Auctioneers toast success of wine sale

Bottles of port

Bottles of port, which were among the highlights of the wine sale

Auctioneers have toasted the success of a sale of vintage wines, champagnes and spirits, which produced hammer prices worth raising a glass to.

The most valuable single bottle of the sale – held at Moore Allen & Innocent in Cirencester on Friday, November 25 – proved to be a Chateau D’Yquem Lur-Saluces Sauternes 1983, for which £190 was bid.

In close second place was a bottle Krug & Co. Champagne Private Cuvée 1943, which achieved £180.

Other notable wines included a bottle Chateau La Tour Premier Grand Cru Classé Pauillac 1983, which achieved £100, and a bottle Chateau Margaux Premier Grand Cru Classé 1966, which was bought for £90.

The top single lot price was £860, paid for 12 bottles Quinta Do Noval Vintage Port 1963, produced to mark the 150th Anniversary of the shipper Antonio Jose Da Silva and bottled in 1965.

Twelve bottles of the renowned Cockburn’s Vintage Port 1963 were close behind at £800.

Sixteen bottles of Chateau Palmer Margaux 1966, shipped by Berry Bros. & Rudd Ltd, sold in two lots of eight, made £720 per lot; and 21 bottles of Chateau Cos d’Estournel St. Estephe 1966, shipped by Berry Bros. & Rudd Ltd, sold in three lots of seven, achieved £210, £220 and £210 respectively.

…whether the bidder dares to sample what the auction catalogue described as “an unidentified spirit bottle dated to the cap 1887 and bearing indistinct stamp,” remains to be seen.

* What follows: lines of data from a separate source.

Lemma sorted_split now l :
  StronglySorted by_wakeup l ->
  take_while (due now) l = filter (fun to => _wakeup to <= now) l
  /\ drop_while (due now) l = filter (fun to => now < _wakeup to) l.
Proof.
  induction 1 as [|x l Hs [IH1 IH2] Hall]; [done |]. cbn [take_while drop_while]. unfold due at 1 3.
  destruct (Z.leb_spec (_wakeup x) now) as [Hle | Hgt].
  - rewrite filter_cons_True, filter_cons_False by lia. by rewrite IH1, IH2.
  - rewrite (filter_cons_False _ x), (filter_cons_True _ x) by lia.
    assert (filter (fun to => _wakeup to <= now) l = [] /\ filter (fun to => now < _wakeup to) l = l) as [-> ->]; [| done].
    clear -Hall Hgt. induction Hall as [|y l Hy _ [IH1 IH2]]; [done |]. unfold by_wakeup in Hy.
    rewrite filter_cons_False, filter_cons_True by lia. by rewrite IH1, IH2.
Qed.

Lemma concat_insert_perm {A} (q : list (list A)) i l a b :
  q !! i = Some l -> l = a ++ b -> concat q ≡ₚ a ++ concat (<[i := b]> q).
Proof.
  revert i. induction q as [|x q IH]; intros [|i] Hi Hl; simpl in *; try done.
  - injection Hi as ->. by rewrite Hl, app_assoc.
  - rewrite (IH _ Hi Hl), !app_assoc. apply Permutation_app_tail, Permutation_app_comm.
Qed.

Definition later (now : Z) (l : list Timeout.t) : list Timeout.t := filter (fun to => now < _wakeup to) l.
Lemma sz_le j k : (j <= k)%nat -> sz j <= sz k.
Proof. intros Hjk. apply Z.pow_le_mono_r; lia. Qed.

Lemma Min_size_sz : Min_size = sz 0.
Proof.
  unfold Min_size, mshl, mwrap, sz. rewrite Z.shiftl_1_l, wrap_small; [f_equal; lia |].
  split; [apply Z.pow_nonneg; lia | apply Z.pow_lt_mono_r; lia].
Qed.

Lemma size_of_sz k : (k <= NUM_SIZES)%nat -> size_of (Z.of_nat k) = sz k.
Proof.
  intros Hk. unfold size_of, mshl, mwrap. rewrite Min_size_sz. unfold sz at 1.
  rewrite Z.shiftl_mul_pow2, <- Z.pow_add_r by lia. rewrite Z.add_0_r. apply wrap_small.
  split; [apply Z.pow_nonneg; lia | apply Z.pow_lt_mono_r; lia].
Qed.

(** ** Buddies *)
Definition bud (a : Z) (k : nat) : Z := if a mod sz (S k) =? 0 then a + sz k else a - sz k.

Lemma bud_cases a k :
  (sz k | a) ->
  (sz (S k) | a) /\ bud a k = a + sz k \/ (sz (S k) | a - sz k) /\ ~ (sz (S k) | a) /\ bud a k = a - sz k.
Proof.
  intros [q Hq]. unfold bud. pose proof (sz_pos k). pose proof (sz_pos (S k)). pose proof (sz_S k) as HS.
  destruct (Z.eqb_spec (a mod sz (S k)) 0) as [E | E].
  - left. split; [apply Z.mod_divide; lia | done].
  - right. assert (~ (sz (S k) | a)) as Hn by (intros Hd; apply E, Z.mod_divide; [lia | done]).
    split_and!; try done. destruct (Z.Even_or_Odd q) as [[r Hr] | [r Hr]].
    + exfalso. apply Hn. exists r. rewrite HS. nia.
    + exists r. rewrite HS. nia.
Qed.

Lemma bud_align a k : (sz k | a) -> (sz k | bud a k).
Proof.
  intros Ha. destruct (bud_cases a k Ha) as [[_ ->] | (_ & _ & ->)].
  - apply Z.divide_add_r; [done | apply Z.divide_refl].
  - apply Z.divide_sub_r; [done | apply Z.divide_refl].
Qed.

Lemma not_divide_half k a : (sz (S k) | a) -> ~ (sz (S k) | a + sz k).
Proof.
  intros [q Hq] [r Hr]. pose proof (sz_pos k). rewrite sz_S in *. assert (2 * (r - q) = 1) by nia. lia.
Qed.

Lemma bud_bud a k : (sz k | a) -> bud (bud a k) k = a.
Proof.
  intros Ha. pose proof (bud_align a k Ha) as Hb.
  destruct (bud_cases a k Ha) as [[Hd E] | (Hd & Hn & E)], (bud_cases _ k Hb) as [[Hd' E'] | (Hd' & Hn' & E')];
    rewrite E in *; try lia.
  - exfalso. by apply (not_divide_half k a).
  - done.
Qed.

(** Two aligned blocks are nested or disjoint: an aligned block that reaches
    into another one of at most its size starts there. *)
Lemma aligned_start j k a b : (j <= k)%nat -> (sz j | a) -> (sz k | b) -> b <= a < b + sz k -> a + sz j <= b + sz k.
Proof.
  intros Hjk [p Hp] [q Hq] Hab. pose proof (sz_pos j). destruct (sz_divide j k Hjk) as [m Hm].
  subst a b. rewrite Hm in *. clear Hm.
  assert (p < q * m + m) by (apply Z.mul_lt_mono_pos_r with (sz j); [done | lia]).
  assert ((p + 1) * sz j <= (q * m + m) * sz j) by (apply Z.mul_le_mono_nonneg_r; lia). lia.
Qed.

(** ** The partition into blocks *)
Abbreviation leaves := (gmap Z (nat * bool)).

Record binv (top : Z) (lim : option Z) (b : t) (L : leaves) : Prop := {
  b_base : (sz (NUM_SIZES - 1) | _base b) /\ (sz (NUM_SIZES - 1) | top)
           /\ 0 <= _base b <= top /\ top <= 2 ^ MWORD_BITS;
  b_len : length (_free b) = NUM_SIZES;
  b_leaf : forall a o f, L !! a = Some (o, f) ->
    (o < NUM_SIZES)%nat /\ (sz o | a) /\ _base b <= a /\ a + sz o <= top;
  b_disj : forall a o f a' o' f', L !! a = Some (o, f) -> L !! a' = Some (o', f') -> a < a' -> a + sz o <= a';
  b_cover : forall x, _base b <= x < top -> exists a o f, L !! a = Some (o, f) /\ a <= x < a + sz o;
  b_bit : forall a o f, L !! a = Some (o, f) -> lim <> Some a -> (bit_of b a ∈ _free_map b <-> f = true);
  b_free : forall o a, (o < NUM_SIZES)%nat -> a ∈ free_list b (Z.of_nat o) <-> L !! a = Some (o, true);
  b_nodup : forall o, (o < NUM_SIZES)%nat -> NoDup (free_list b (Z.of_nat o));
  b_index : forall a o, L !! a = Some (o, true) -> index b !! a = Some (Z.of_nat o);
  b_merged : forall a o, L !! a = Some (o, true) -> (S o < NUM_SIZES)%nat -> L !! bud a o <> Some (o, true) }.

Lemma sz_le_max k : (k < NUM_SIZES)%nat -> sz k <= sz (NUM_SIZES - 1).
Proof. intros. apply sz_le. lia. Qed.

(** Bits of different minimal blocks are different. *)
Lemma bit_of_inj b x y o o' :
  (sz (NUM_SIZES - 1) | _base b) -> (sz o | x) -> (sz o' | y) -> 0 <= _base b ->
  _base b <= x < 2 ^ MWORD_BITS -> _base b <= y < 2 ^ MWORD_BITS -> bit_of b x = bit_of b y -> x = y.
Proof.
  intros Hb Hx Hy Hb0 Hxr Hyr He.
  unfold bit_of, msub, mwrap in He. rewrite !wrap_small, Min_size_sz in He by (unfold in_range; lia).
  pose proof (sz_pos 0).
  destruct (Z.divide_trans _ _ _ (sz_divide 0 o ltac:(lia)) Hx) as [p Hp].
  destruct (Z.divide_trans _ _ _ (sz_divide 0 o' ltac:(lia)) Hy) as [p' Hp'].
  destruct (Z.divide_trans _ _ _ (sz_divide 0 (NUM_SIZES - 1) ltac:(lia)) Hb) as [r Hr].
  rewrite Hp, Hp', Hr, <- !Z.mul_sub_distr_r, !Z.div_mul in He by lia. nia.
Qed.

Lemma bit_inj top lim b L a a' o o' f f' :
  binv top lim b L -> L !! a = Some (o, f) -> L !! a' = Some (o', f') -> bit_of b a = bit_of b a' -> a = a'.
Proof.
  intros Hi Ha Ha'. destruct (b_leaf _ _ _ _ Hi _ _ _ Ha) as (_ & Hd & Hlo & Hhi).
  destruct (b_leaf _ _ _ _ Hi _ _ _ Ha') as (_ & Hd' & Hlo' & Hhi').
  destruct (b_base _ _ _ _ Hi) as (Hb & _ & Hb0 & Ht). pose proof (sz_pos o). pose proof (sz_pos o').
  apply (bit_of_inj b a a' o o'); done || lia.
Qed.

(** The block that starts at the buddy of a leaf is no larger than the leaf. *)
Lemma buddy_leaf top lim b L a k f :
  binv top lim b L -> L !! a = Some (k, f) -> (S k < NUM_SIZES)%nat ->
  exists o g, L !! bud a k = Some (o, g) /\ (o <= k)%nat.
Proof.
  intros Hi Ha Hk. destruct (b_leaf _ _ _ _ Hi _ _ _ Ha) as (_ & Hd & Hlo & Hhi).
  destruct (b_base _ _ _ _ Hi) as (Hb & Ht & Hbt & _). pose proof (sz_pos k). pose proof (sz_S k) as HS.
  assert (_base b <= bud a k < top /\ bud a k <> a) as [Hr Hne].
  { destruct (bud_cases a k Hd) as [[Hd2 E] | (Hd2 & Hn & E)]; rewrite E.
    - pose proof (Z.divide_trans _ _ _ (sz_divide (S k) (NUM_SIZES - 1) ltac:(lia)) Ht) as [t Htt].
      destruct Hd2 as [q Hq]. split; [| lia]. split; [lia |]. pose proof (sz_pos (S k)).
      assert (q < t) by nia. nia.
    - pose proof (Z.divide_trans _ _ _ (sz_divide (S k) (NUM_SIZES - 1) ltac:(lia)) Hb) as [t Htt].
      destruct Hd2 as [q Hq]. split; [| lia]. split; [| lia]. pose proof (sz_pos (S k)).
      assert (t <= q) by nia. nia. }
  destruct (b_cover _ _ _ _ Hi _ Hr) as (c & o & g & Hc & Hin).
  destruct (b_leaf _ _ _ _ Hi _ _ _ Hc) as (Ho & Hdc & _ & _).
  assert (o <= k)%nat as Hok.
  { destruct (decide (o <= k)%nat) as [? | Hgt]; [done | exfalso].
    (* a larger block would contain the leaf as well *)
    assert (c <= a < c + sz o) as Hca.
    { destruct (bud_cases a k Hd) as [[Hd2 E] | (Hd2 & Hn & E)]; rewrite E in Hin.
      - pose proof (Z.divide_trans _ _ _ (sz_divide (S k) o ltac:(lia)) Hdc) as [q Hq].
        destruct Hd2 as [r Hrr]. pose proof (sz_pos (S k)). assert (q <= r) by nia. split; [nia | lia].
      - pose proof (aligned_start (S k) o (a - sz k) c ltac:(lia) Hd2 Hdc ltac:(lia)). lia. }
    destruct (Z.lt_trichotomy c a) as [Hlt | [-> | ?]]; [| | lia].
    - pose proof (b_disj _ _ _ _ Hi _ _ _ _ _ _ Hc Ha Hlt). lia.
    - rewrite Ha in Hc. injection Hc as -> ->. lia. }
  exists o, g. split; [| done].
  (* aligned to the larger size, it is where that block starts *)
  pose proof (bud_align a k Hd) as Hba.
  destruct (Z.divide_trans _ _ _ (sz_divide o k Hok) Hba) as [q Hq]. destruct Hdc as [r Hrr].
  pose proof (sz_pos o). assert (q = r) by nia. subst q. by rewrite Hq, <- Hrr.
Qed.

(** ** Elementary changes *)

Lemma free_list_insert b m ix l k o :
  length (_free b) = NUM_SIZES -> (k < NUM_SIZES)%nat ->
  free_list (mk (_base b) (<[Z.to_nat (Z.of_nat k) := l]> (_free b)) m ix) (Z.of_nat o)
  = if bool_decide (o = k) then l else free_list b (Z.of_nat o).
Proof.
  intros Hl Hk. unfold free_list. cbn [_free]. rewrite !Nat2Z.id. case_bool_decide as E.
  - subst. apply list_lookup_total_insert_eq. lia.
  - by apply list_lookup_total_insert_ne.
Qed.

(** A free block is taken in hand: its bit is still set. *)
Lemma take_inv top b L a k :
  binv top None b L -> L !! a = Some (k, true) ->
  binv top (Some a) (remove b (Z.of_nat k) a) (<[a := (k, false)]> L).
Proof.
  intros Hi Ha. pose proof Hi as [B1 B2 B3 B4 B5 B6 B7 B8 B9 B10].
  destruct (B3 _ _ _ Ha) as (Hk & _).
  assert (forall x o f, <[a := (k, false)]> L !! x = Some (o, f) -> exists g, L !! x = Some (o, g)) as Hold.
  { intros x o f. rewrite lookup_insert_Some. intros [[<- [= <- <-]] | [_ Hx]]; eauto. }
  split; cbn [remove _base _free _free_map index]; try done.
  - by rewrite length_insert.
  - intros x o f Hx. destruct (Hold _ _ _ Hx) as [g Hg]. by eapply B3.
  - intros x o f x' o' f' Hx Hx'. destruct (Hold _ _ _ Hx), (Hold _ _ _ Hx'). by eapply B4.
  - intros x Hx. destruct (B5 x Hx) as (c & o & f & Hc & Hin). destruct (decide (c = a)) as [-> | Hne].
    + exists a, o, false. rewrite lookup_insert_eq. rewrite Ha in Hc. by injection Hc as <- <-.
    + exists c, o, f. by rewrite lookup_insert_ne.
  - intros x o f. rewrite lookup_insert_Some. intros [[<- [= <- <-]] | [Hne Hx]] Hlim; [done |]. by eapply B6.
  - intros o x Ho. unfold remove. rewrite free_list_insert by done.
    case_bool_decide as E; [subst o; rewrite list_elem_of_filter |]; rewrite B7 by done; rewrite lookup_insert_Some;
      split; try naive_solver.
  - intros o Ho. unfold remove. rewrite free_list_insert by done.
    case_bool_decide; [apply NoDup_filter |]; by apply B8.
  - intros x o. rewrite lookup_insert_Some. intros [[_ [=]] | [_ Hx]]. by apply B9.
  - intros x o. rewrite lookup_insert_Some. intros [[_ [=]] | [Hne Hx]] Ho.
    rewrite lookup_insert_Some. intros [[_ [=]] | [_ Hx']]. exact (B10 _ _ Hx Ho Hx').
Qed.
Lemma mask_set_has m n : mask_ok m -> 0 <= n < Max_num_cpus ->
  mask_ok (mask_set m n) /\ forall k, has (mask_set m n) k = (k =? n) || has m k.
Proof.
  intros [Hm Hhi] Hn. unfold mask_set, Cpu_mask.set.
  destruct (set_spec Max_num_cpus m n Hmax Hm Hn) as (m' & -> & Hm' & Hh). simpl.
  split; [split; [done |] |]; intros k; rewrite Hh; destruct (Z.eqb_spec k n); auto; lia.
Qed.

Lemma mask_clear_has m n : mask_ok m -> 0 <= n < Max_num_cpus ->
  mask_ok (mask_clear m n) /\ forall k, has (mask_clear m n) k = negb (k =? n) && has m k.
Proof.
  intros [Hm Hhi] Hn. unfold mask_clear, Cpu_mask.clear.
  destruct (clear_spec Max_num_cpus m n Hmax Hm Hn) as (m' & -> & Hm' & Hh). simpl.
  split; [split; [done |] |]; intros k; rewrite Hh; destruct (Z.eqb_spec k n); auto.
Qed.

Lemma mask_empty_has m : mask_ok m ->
  Cpu_mask.empty m = true <-> forall n, 0 <= n < Max_num_cpus -> mask_get m n = false.
Proof.
  intros [Hm Hhi]. unfold Cpu_mask.empty. rewrite (empty_spec Max_num_cpus) by done. split.
  - intros Hn n Hr. by rewrite mask_get_has.
  - intros Hn n. destruct (Z.lt_ge_cases n Max_num_cpus); [| auto].
    destruct (Z.lt_ge_cases n 0); [unfold has; by destruct (Z.leb_spec 0 n); [lia |] |].
    rewrite <- mask_get_has by (done || lia). apply Hn. lia.
Qed.

Lemma mask_make_ok :
  mask_ok (Cpu_mask.make (Bitmap.make Max_num_cpus))
  /\ forall n, has (Cpu_mask.make (Bitmap.make Max_num_cpus)) n = false.
Proof.
  destruct (make_wf Max_num_cpus Hmax) as [Hw _].
  destruct (clear_all_spec Max_num_cpus _ Hmax Hw) as [Hw' Hh]. by repeat split.
Qed.

Definition cpu_mask_bit_set : Bit_set Bitmap.t.
Proof.
  refine {| bs_size := Max_num_cpus; bs_ok := mask_ok; bs_get := mask_get; bs_set := mask_set;
            bs_clear := mask_clear; bs_empty := Cpu_mask.empty;
            bs_none := Cpu_mask.make (Bitmap.make Max_num_cpus) |}.
  - apply mask_make_ok.
  - intros n Hn. destruct mask_make_ok as [[Hw _] Hh]. by rewrite mask_get_has.
  - intros m n Hm Hn. by apply mask_set_has.
  - intros m n k Hm Hn Hk. destruct (mask_set_has m n Hm Hn) as [[Hw _] Hh].
    rewrite !mask_get_has by (done || apply Hm). apply Hh.
  - intros m n Hm Hn. by apply mask_clear_has.
  - intros m n k Hm Hn Hk. destruct (mask_clear_has m n Hm Hn) as [[Hw _] Hh].
    rewrite !mask_get_has by (done || apply Hm). apply Hh.
  - exact mask_empty_has.
Defined.
End instance.

(** * Witness *)
Module Bitmap_witness.
#[local] Existing Instance arch64.

Definition cmds : list bit_cmd :=
  [Set_ 3; Set_ 99; Ffs 4; Get_and_clear 99; Ffs 4; Is_empty; Bit 64 true; Invert; Get 64; Ffs 64].

Lemma bitmap_refines_witness :
  exists m', exec_all (Bitmap.make 100) cmds = Some (m', snd (spec_all 100 ∅ cmds))
  /\ snd (spec_all 100 ∅ cmds)
     = [Done; Done; Number 100; Bool true; Number 0; Bool false; Done; Done; Bool false; Number 66].
Proof.
  destruct (bitmap_refines 100 (Bitmap.make 100) ∅ cmds) as (m' & He & _).
  - simpl. lia.
  - apply make_wf. simpl. lia.
  - unfold cmds. repeat constructor; simpl; lia.
  - exists m'. split; [exact He |]. vm_compute. reflexivity.
Defined.
End Bitmap_witness.
(* ===== verification/RcuSafety.v ===== *)
(** The steps of RCU that start a batch or change the set of active CPUs, and
    what follows for callbacks: they run only after a grace period
    ([rcu_grace_period]), no grace period is forgotten ([rcu_no_stall]), and the
    assertion in [enter_idle] can fail ([rcu_enter_idle_assert]). *)

From S2P Require Import Prelude Bitmap Rcu RcuInv.

Section safety.
Context `{Arch} {M : Type} `{!Bit_set M}.
Context (call_back : Z -> bool).
Import Rcu_glbl Rcu_data Rcu.
Implicit Types (s : state M) (d : Rcu_data.t) (p : pc).

(** The CPU that enters the idle state; [b] says that it had to report. *)
Lemma idle_cpu G inc act B Q d b : cpu_inv G inc act B Q d P_idle ->
  let d' := if b : bool then set_quiescence (ts G) (_q_passed d) false (set_idle true d) else set_idle true d in
  (b = false -> _pending d = false) ->
  forall p', p' = Ready \/ p' = P_idle_restart -> cpu_inv G false false B (if b then G else Q) d' p'.
Proof.
  intros Hi d' Hb p' Hp. pose proof (ci_pidle _ _ _ _ _ _ _ Hi eq_refl) as Hc. subst d'.
  destruct b, Hp as [-> | ->]; cpu_solve Hi.
Qed.

Lemma no_wait (w : Z -> gset Z) k x : k ∉ w x ∖ {[k]}.
Proof. set_solver. Qed.

(** [enter_idle] without a report *)
Lemma idle_quiet_inv s G C B Q k fl :
  glbl_inv s G C -> lock_inv s G C -> wanted s G C B -> cpus_inv s G B Q -> wait_inv s G B Q -> cpu k ->
  at_ s k = P_idle -> _lock s = None -> Q k = G -> _pending (data s k) = false ->
  inv (mks (set_active (bs_clear (_active_cpus (glbl s)) k) (glbl s)) (upd (data s) k (set_idle true (data s k)))
         (upd (at_ s) k Ready) None (fun x => waiting s x ∖ {[k]}) fl).
Proof.
  intros Hg Hl Hwt Hc Hw Hk Hp HL HQ Hpd. pose proof (Hc k Hk) as Hi. rewrite Hp in Hi.
  pose proof (gi_active _ _ _ Hg) as Hoka.
  assert (bs_get (_cpus (glbl s)) k = false) as Hin.
  { destruct (bs_get (_cpus (glbl s)) k) eqn:E; [| done].
    destruct (ci_cpus _ _ _ _ _ _ _ Hi eq_refl) as [? | [? | ?]]; [lia | congruence | done]. }
  eapply (drop_inv s G C B Q k _ _ _ _ _ (Q k) C); try done.
  - constructor; simpl; try done.
    + intros i Hci Hik. rewrite bs_get_clear by done. by destruct (Z.eqb_spec i k).
    + rewrite bs_get_clear, Z.eqb_refl by done. by apply (idle_cpu _ _ _ _ _ _ false Hi); auto.
    + auto.
    + set_solver.
    + intros x Hx. by apply no_wait in Hx.
    + intros _. by apply (ci_pidle _ _ _ _ _ _ _ Hi).
  - destruct Hg. constructor; simpl; try done. by apply bs_clear_ok.
Qed.

(** [enter_idle] with a report *)
Lemma idle_report_inv s G C B Q k fl :
  glbl_inv s G C -> lock_inv s G C -> wanted s G C B -> cpus_inv s G B Q -> wait_inv s G B Q -> cpu k ->
  at_ s k = P_idle -> _lock s = None -> C <> G ->
  let '(g', complete) := quiet (set_active (bs_clear (_active_cpus (glbl s)) k) (glbl s)) k in
  let d' := set_quiescence (_current (glbl s)) (_q_passed (data s k)) false (set_idle true (data s k)) in
  inv (mks g' (upd (data s) k d') (upd (at_ s) k (if complete then P_idle_restart else Ready))
         (if complete then Some k else None) (fun x => waiting s x ∖ {[k]}) fl).
Proof.
  intros Hg Hl Hwt Hc Hw Hk Hp HL HCG. pose proof (Hc k Hk) as Hi. rewrite Hp in Hi.
  pose proof (gi_active _ _ _ Hg) as Hoka. pose proof (bs_clear_ok _ _ Hoka Hk) as Hokc.
  pose proof (quiet_glbl s G C k _ Hg Hk Hokc ltac:(done)) as Hq.
  destruct (quiet _ k) as [g' complete]. destruct Hq as (Hg' & Hget & Hact & Hnp).
  rewrite (gi_current _ _ _ Hg).
  eapply (drop_inv s G C B Q k _ _ _ _ _ G (if complete then G else C)); try done.
  constructor; simpl; try done.
  - intros i Hci Hik. rewrite Hget by done. by destruct (Z.eqb_spec i k).
  - intros i Hci Hik. rewrite Hact, bs_get_clear by done. by destruct (Z.eqb_spec i k).
  - rewrite Hget by done. by rewrite Z.eqb_refl.
  - rewrite Hact, bs_get_clear, Z.eqb_refl by done. simpl.
    apply (idle_cpu _ _ _ _ _ _ true Hi); [done | destruct complete; auto].
  - by destruct complete.
  - destruct complete; auto.
  - set_solver.
  - intros x Hx. by apply no_wait in Hx.
  - intros _. by apply (ci_pidle _ _ _ _ _ _ _ Hi).
Qed.

Lemma idle_inv s s' k : inv s -> cpu k -> at_ s k = P_idle -> next call_back s k = Some s' -> inv s'.
Proof.
  intros (G & C & B & Q & Hg & Hl & Hwt & Hc & Hw) Hk Hp. pose proof (Hc k Hk) as Hi.
  pose proof (busy s G B Q k Hc Hk ltac:(congruence) ltac:(congruence)) as Hb.
  unfold next. rewrite Hp. unfold unlocked. destruct (_lock s) eqn:HL; [done |]. intros [= <-].
  unfold must_quiet. simpl. rewrite (seen_batch s G C B Q k) by done.
  assert (Q k = G \/ Q k <> G /\ C <> G) as HQ.
  { destruct (ci_range _ _ _ _ _ _ _ Hi Hb) as [? | [? Hin]]; [by left | right]. split; [lia |].
    intros ->. by rewrite (gi_empty _ _ _ Hg) in Hin. }
  assert (_pending (data s k) = true -> C <> G) as HP.
  { intros E ->. destruct (ci_pend _ _ _ _ _ _ _ Hi (or_introl E)) as [_ Hin].
    by rewrite (gi_empty _ _ _ Hg) in Hin. }
  pose proof (idle_report_inv s G C B Q k) as Hrep.
  destruct (negb (Q k =? G) || _pending (data s k)) eqn:Em.
  - assert (C <> G) as HCG.
    { apply orb_true_iff in Em as [Em | Em]; [| auto]. destruct (Z.eqb_spec (Q k) G); naive_solver. }
    destruct (quiet _ k) as [g' complete]. destruct complete; unfold with_assert, with_lock, local; simpl.
    + specialize (Hrep (failed s) Hg Hl Hwt Hc Hw Hk Hp HL HCG). simpl in Hrep.
      exact Hrep.
    + rewrite HL. by apply Hrep.
  - apply orb_false_iff in Em as [Em1 Em2]. unfold local; simpl. rewrite HL.
    eapply idle_quiet_inv; eauto. destruct (Z.eqb_spec (Q k) G); [done | discriminate].
Qed.

Lemma upd_same {A} (f : Z -> A) k i : upd f k (f k) i = f i.
Proof. destruct (decide (i = k)) as [-> | ?]; [apply upd_eq | by apply upd_ne]. Qed.

(** The conditions on waiting CPUs do not depend on where the CPUs are. *)
Lemma wait_ext s s' G B Q :
  (forall i, data s' i = data s i) -> waiting s' = waiting s -> _cpus (glbl s') = _cpus (glbl s) ->
  wait_inv s G B Q -> wait_inv s' G B Q.
Proof.
  intros Hd Hw Hc Hi j x Hj. rewrite Hw, Hc, !Hd. destruct (Hi j x Hj) as (Hn & Hcl & Hdn).
  split; [| split; [| done]]; intros Hx i Hin; rewrite !Hd; auto.
Qed.

Lemma move_cpus s s' G B Q k p' :
  (forall i, data s' i = data s i) -> (forall i, i <> k -> at_ s' i = at_ s i) -> at_ s' k = p' ->
  _cpus (glbl s') = _cpus (glbl s) -> _active_cpus (glbl s') = _active_cpus (glbl s) ->
  cpus_inv s G B Q -> cpu k ->
  cpu_inv G (bs_get (_cpus (glbl s)) k) (bs_get (_active_cpus (glbl s)) k) (B k) (Q k) (data s k) p' ->
  cpus_inv s' G B Q.
Proof.
  intros Hd Ha Hk Hc Hac Hi Hcpu Hnew i Hci. rewrite Hd, Hc, Hac.
  destruct (decide (i = k)) as [-> | ?]; [by rewrite Hk | rewrite Ha by done; auto].
Qed.

(** A new batch is started: every active CPU has to pass a quiescent state. *)
Lemma advance_parts s s' G B Q :
  glbl_inv s G G -> cpus_inv s G B Q -> wait_inv s G B Q -> (exists l, cpu l /\ _idle (data s l) = false) ->
  data s' = data s -> at_ s' = at_ s -> waiting s' = waiting s ->
  glbl s' = Rcu_glbl.mk (Rcu_batch.incr (_current (glbl s))) (_completed (glbl s)) false
              (_active_cpus (glbl s)) (_active_cpus (glbl s)) ->
  glbl_inv s' (G + 1) G /\ cpus_inv s' (G + 1) B Q /\ wait_inv s' (G + 1) B Q.
Proof.
  intros Hg Hc Hw (l & Hl & Hli) Hd Ha Hwt Hgl.
  assert (forall i, cpu i -> cpu_inv G false (bs_get (_active_cpus (glbl s)) i) (B i) (Q i) (data s i) (at_ s i)) as Hc'.
  { intros i Hi. rewrite <- (gi_empty _ _ _ Hg eq_refl i Hi). auto. }
  repeat apply conj.
  - destruct Hg as [? ? Hcur ? ? ? ?]. constructor; rewrite ?Hgl; simpl; try done; try lia.
    + unfold Rcu_batch.incr. rewrite Hcur. apply ts_add.
    + intros _. exists l. split; [done |]. rewrite (ci_act _ _ _ _ _ _ _ (Hc l Hl)), Hli. done.
  - intros i Hi. rewrite Hgl, Hd, Ha. simpl. by apply advance_cpu, Hc'.
  - intros j x Hj. rewrite Hd, Hwt, Hgl. simpl. destruct (Hw j x Hj) as (Hn & Hcl & Hdn).
    split; [done |]. split; [| done]. intros Hx k Hk. destruct (Hcl Hx k Hk) as (Hck & Hid & HB1 & HB2).
    assert (B j <> G) as HBG.
    { intros E. destruct (HB2 E) as [Hin _]. by rewrite (gi_empty _ _ _ Hg) in Hin. }
    split; [done |]. split; [done |]. split; [lia |]. intros HBj.
    rewrite (ci_act _ _ _ _ _ _ _ (Hc k Hck)), Hid. split; [done |]. left.
    destruct (ci_range _ _ _ _ _ _ _ (Hc' k Hck) Hid) as [? | [? ?]]; [lia | done].
Qed.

There were some interesting bottles in the mixed lots. A case including a bottle Taylor’s Port 1963, a bottle J G F & S Vieux Cognac 1858, a bottle John Russell of Gravesend Fine Old Jamaica Rum, and a bottle Ellis & Co. Finest Old Jamaica Rum achieved £330, although whether the bidder dares to sample what the auction catalogue described as “an unidentified spirit bottle dated to the cap 1887 and bearing indistinct stamp,” remains to be seen.

And a century-old bottle of beer seems worthy of note: the bottle Bass & Co. King’s Ale, brewed on February 22, 1902, was snapped up for a fiver.

The sale , which started as a pre-Christmas coincidence three years ago – when a vendor asked the auctioneers to sell a large wine collection – has become a permanent and popular event in the Cirencester calendar, with the volume of wines and spirits being sold doubling year on year. This year more than 100 lots were offered for sale.

Auctioneer Philip Allwood said: “It was a buzzing sale with lots of buyers bidding over £70,000 on antiques, with the wine section adding significantly to that total.”

The sale was about more than wine, however. In the furniture section, a George III mahogany bachelor’s chest on bracket feet, described by Philip as “a lovely piece, but rough around the edges” made £720.

And with Remembrance Day still fresh in many minds, a large and varied collection of medals including three World War I medals – the 1914-18 British War Medal, Victory Medal and Territorial War Medal – a 1914 Star, a medal for War Service Mercantile Marine 1914-18, a Tibet 1903-04 medal, an Egypt 1882 Star, and a 1914 Iron Cross, made £480.